Em artigo, Giancarlo Alcalai, Professor do MBA em Marketing na ESPM e Partner da Boyden Global, lista os diferenciais competitivos da liderança feminina em empresas familiares do agronegócio
Enquanto o mundo fala de startups e gigantes de tecnologia, um motor silencioso e robusto continua a gerar riqueza e empregos em escala planetária: “as empresas familiares”.
E há um dado que merece holofote especial no setor que alimenta o mundo.
O mais recente estudo da Deloitte, “Defining the Family Business Landscape, 2025“, revela um recorte poderoso: empresas com CEO mulher cresceram 10% em 2024 (vs. 8% das lideradas por homens) e adotam mais práticas de governança e mitigação de riscos.

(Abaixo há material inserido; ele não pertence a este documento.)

Lemma fallback_pool_words (c : ascii) :
  List.length (fallback_pool (vocab m) c) <= 10
  /\ Forall (fun cand =>
               snd cand = (-20)%float
               /\ exists w, nth_error (vocab m) (fst cand) = Some w /\ first_char w = Ok c)
       (fallback_pool (vocab m) c).
Proof.
  unfold fallback_pool. split.
  - rewrite length_map, length_firstn. lia.
  - apply Forall_forall. intros cand Hin. apply in_map_iff in Hin.
    destruct Hin as [id [<- Hid]]. split; [ reflexivity | ]. simpl.
    apply In_firstn in Hid. unfold ids_starting_with in Hid.
    apply in_map_iff in Hid. destruct Hid as [[i w] [<- Hiw]]. simpl.
    apply filter_In in Hiw. destruct Hiw as [Hiw Hs]. simpl in Hs.
    apply In_enumerate in Hiw. exists w. split; [ exact Hiw | ].
    destruct w as [ | c' w ]; [ discriminate | ]. simpl in Hs.
    apply Ascii.eqb_eq in Hs. subst c'. reflexivity.
Qed.

Lemma trained_lookup :
  let bigrams := pairs (preprocess corpus) in
  (forall a b wa wb c,
      nth_error (vocab m) a = Some wa -> nth_error (vocab m) b = Some wb ->
      first_char wb = Ok c ->
      get b (strategy_a m a c)
      = if occurrences (wa, wb) bigrams =? 0 then None
        else Some (math_log (float_of_nat (occurrences (wa, wb) bigrams)
                             / float_of_nat (occurrences wa (map fst bigrams)))%float))
  /\ (forall a b c, nth_error (vocab m) a = None -> get b (strategy_a m a c) = None).
Proof.
  intros bigrams. pose proof Htrain as Hrun.
  unfold train in Hrun.
  set (tokens := preprocess corpus) in *.
  set (uw := sorted_str (set_of tokens)) in *.
  fold (word_to_id_of uw) in Hrun. fold (id_to_word_of uw) in Hrun.
  inv_bind Hrun. rename a into wbc. inv_bind Hrun. rename a into counts.
  inv_bind Hrun. rename a into tr. injection Hrun as <-.
  cbn [transitions vocab] in *.
  destruct (unique_words_spec tokens) as [Hnd Hin]. fold uw in Hnd, Hin.
  change (BackupBuilder.raw_bigrams (word_to_id_of uw) tokens = Ok counts) in Hbind0.
  destruct (raw_bigrams_counts uw tokens counts Hnd (fun w => proj2 (Hin w)) Hbind0)
    as [Hdist [Hpos Hcounts]].
  destruct (backup_raw_bigrams_spec _ _ _ Hbind0) as [_ Hkeys].
  destruct (log_probs_table math_log _ _ _ _ Hdist Hbind1) as [Hout Hrows].
  split.
  - intros i j wa wb c Ha Hb Hc. rewrite strategy_a_lookup3. cbn [transitions].
    destruct (Hcounts i j wa wb Ha Hb) as [Hcount Htotal].
    fold bigrams in Hcount, Htotal.
    assert (Hwb : get j (id_to_word_of uw) = Some wb).
    { unfold id_to_word_of. rewrite get_id_to_word. exact Hb. }
    destruct (occurrences (wa, wb) bigrams =? 0) eqn:Ez.
    + apply Nat.eqb_eq in Ez. rewrite <- Hcount in Ez.
      destruct (in_dec Nat.eq_dec i (keys counts)) as [Hk | Hk].
      * apply in_map_iff in Hk. destruct Hk as [[a' row] [Ea Hrow]]. simpl in Ea. subst a'.
        destruct (Hrows _ _ Hrow) as [Hmiss _]. rewrite Hmiss; [ reflexivity | ].
        intros Hk. apply in_map_iff in Hk. destruct Hk as [[b' n] [Eb Hn]].
        simpl in Eb. subst b'.
        apply (count2_zero_item _ _ _ _ _ Hdist Hpos Ez Hrow Hn).
      * rewrite Hout by exact Hk. reflexivity.
    + apply Nat.eqb_neq in Ez. rewrite <- Hcount in Ez.
      destruct (count2_pos_item counts i j) as [row [Hrow Hn]]; [ lia | ].
      apply get_In in Hrow, Hn.
      destruct (Hrows _ _ Hrow) as [_ Hitem].
      destruct (Hitem _ _ _ _ Hn Hwb Hc) as [-> _].
      rewrite Hcount. f_equal. f_equal. f_equal.
      rewrite <- Htotal. unfold row_total.
      destruct Hdist as [Hnd1 _]. rewrite (In_get _ _ _ Hnd1 Hrow). reflexivity.
  - intros i j c Hi. rewrite strategy_a_lookup3. cbn [transitions].
    rewrite Hout; [ reflexivity | ].
    intros Hk. apply in_map_iff in Hk. destruct Hk as [[a' row] [Ea Hrow]].
    simpl in Ea. subst a'.
    destruct (proj1 (Hkeys _ _ Hrow)) as [w Hw].
    apply word_to_id_of_spec in Hw; [ | exact Hnd ]. congruence.
Qed.

Lemma strategy_a_distinct (a : nat) (c : ascii) : NoDup (keys (strategy_a m a c)).
Proof.
  unfold strategy_a.
  destruct (get a (transitions m)) as [ by_char | ] eqn:E1; [ | constructor ].
  destruct (get c by_char) as [ nexts | ] eqn:E2; [ | constructor ].
  apply (transitions_distinct _ _ _ Htrain _ _ _ _ E1 E2).
Qed.

Lemma trained_bucket (a : nat) (c : ascii) (b : nat) (s : float) :
  let bigrams := pairs (preprocess corpus) in
  In (b, s) (strategy_a m a c)
  <-> exists wa wb,
        nth_error (vocab m) a = Some wa /\ nth_error (vocab m) b = Some wb
        /\ first_char wb = Ok c
        /\ 1 <= occurrences (wa, wb) bigrams
        /\ s = math_log (float_of_nat (occurrences (wa, wb) bigrams)
                         / float_of_nat (occurrences wa (map fst bigrams)))%float.
Proof.
  intros bigrams. destruct trained_lookup as [Hnamed Hnone]. fold bigrams in Hnamed.
  split.
  - intros Hin.
    assert (Hb : exists wb, nth_error (vocab m) b = Some wb /\ first_char wb = Ok c).
    { destruct (train_wf _ _ _ Htrain) as [_ Hwf]. unfold strategy_a in Hin.
      destruct (get a (transitions m)) as [ by_char | ] eqn:E1; [ | destruct Hin ].
      destruct (get c by_char) as [ nexts | ] eqn:E2; [ | destruct Hin ].
      pose proof (Hwf _ _ _ _ E1 E2) as Hall. rewrite Forall_forall in Hall.
      destruct (Hall _ Hin) as [w [Hw [_ Hc]]]. simpl in Hw.
      rewrite (train_id_to_word _ _ _ Htrain) in Hw. exists w. auto. }
    destruct Hb as [wb [Hb Hc]].
    apply (In_get _ _ _ (strategy_a_distinct a c)) in Hin.
    destruct (nth_error (vocab m) a) as [ wa | ] eqn:Ea.
    2:{ rewrite (Hnone a b c Ea) in Hin. discriminate. }
    rewrite (Hnamed a b wa wb c Ea Hb Hc) in Hin.
    exists wa, wb.
    destruct (Nat.eqb_spec (occurrences (wa, wb) bigrams) 0) as [ | Hnz ]; [ discriminate | ].
    injection Hin as <-. repeat split; try assumption; lia.
  - intros [wa [wb [Ha [Hb [Hc [Hpos ->]]]]]]. apply get_In.
    rewrite (Hnamed a b wa wb c Ha Hb Hc).
    destruct (Nat.eqb_spec (occurrences (wa, wb) bigrams) 0) as [ | Hnz ]; [ lia | reflexivity ].
Qed.

End Trained.

End RoundFacts.

(* ================================================================== *)
(** * The data builders: tables that differ by ties *)

Module TieFacts.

No agronegócio, esse diferencial feminino é estratégico:
1) Crescimento com propósito
Em um setor onde o ativo é perene e o legado é a terra, a liderança feminina combina visão de longo prazo com gestão de riscos mais robusta — realizando auditorias regulares, investindo em cibersegurança e estabelecendo planos de contingência.
2) Governança que gera frutos
Mulheres implementam mecanismos como conselhos de família e cartas éticas em taxas superiores, estruturando a profissionalização sem perder a essência — exatamente o que o agro precisa para a próxima grande transferência de riqueza entre gerações.
3) Inovação com pegada feminina
Enquanto 40% das empresas familiares globais vão investir em IA e eficiência, as lideranças femininas aceleram a adoção de tecnologias que aumentam a produtividade e a sustentabilidade no campo, unindo tradição e modernização.
4) O cenário desafiador
Com 69% das empresas citando incerteza econômica e 69% preocupadas com ameaças cibernéticas — exige exatamente essa capacidade de navegar riscos com mãos firmes e visão plural.
5) O grande choque e a transferência de riqueza entre gerações
No agro, isso significa propriedades rurais passando para herdeiras que já chegam com outra formação e sensibilidade para ESG, tecnologia e gestão profissionalizada.
Para as empresas familiares do campo, o momento é de reconhecer que diversidade no comando não é pauta social — é vantagem competitiva.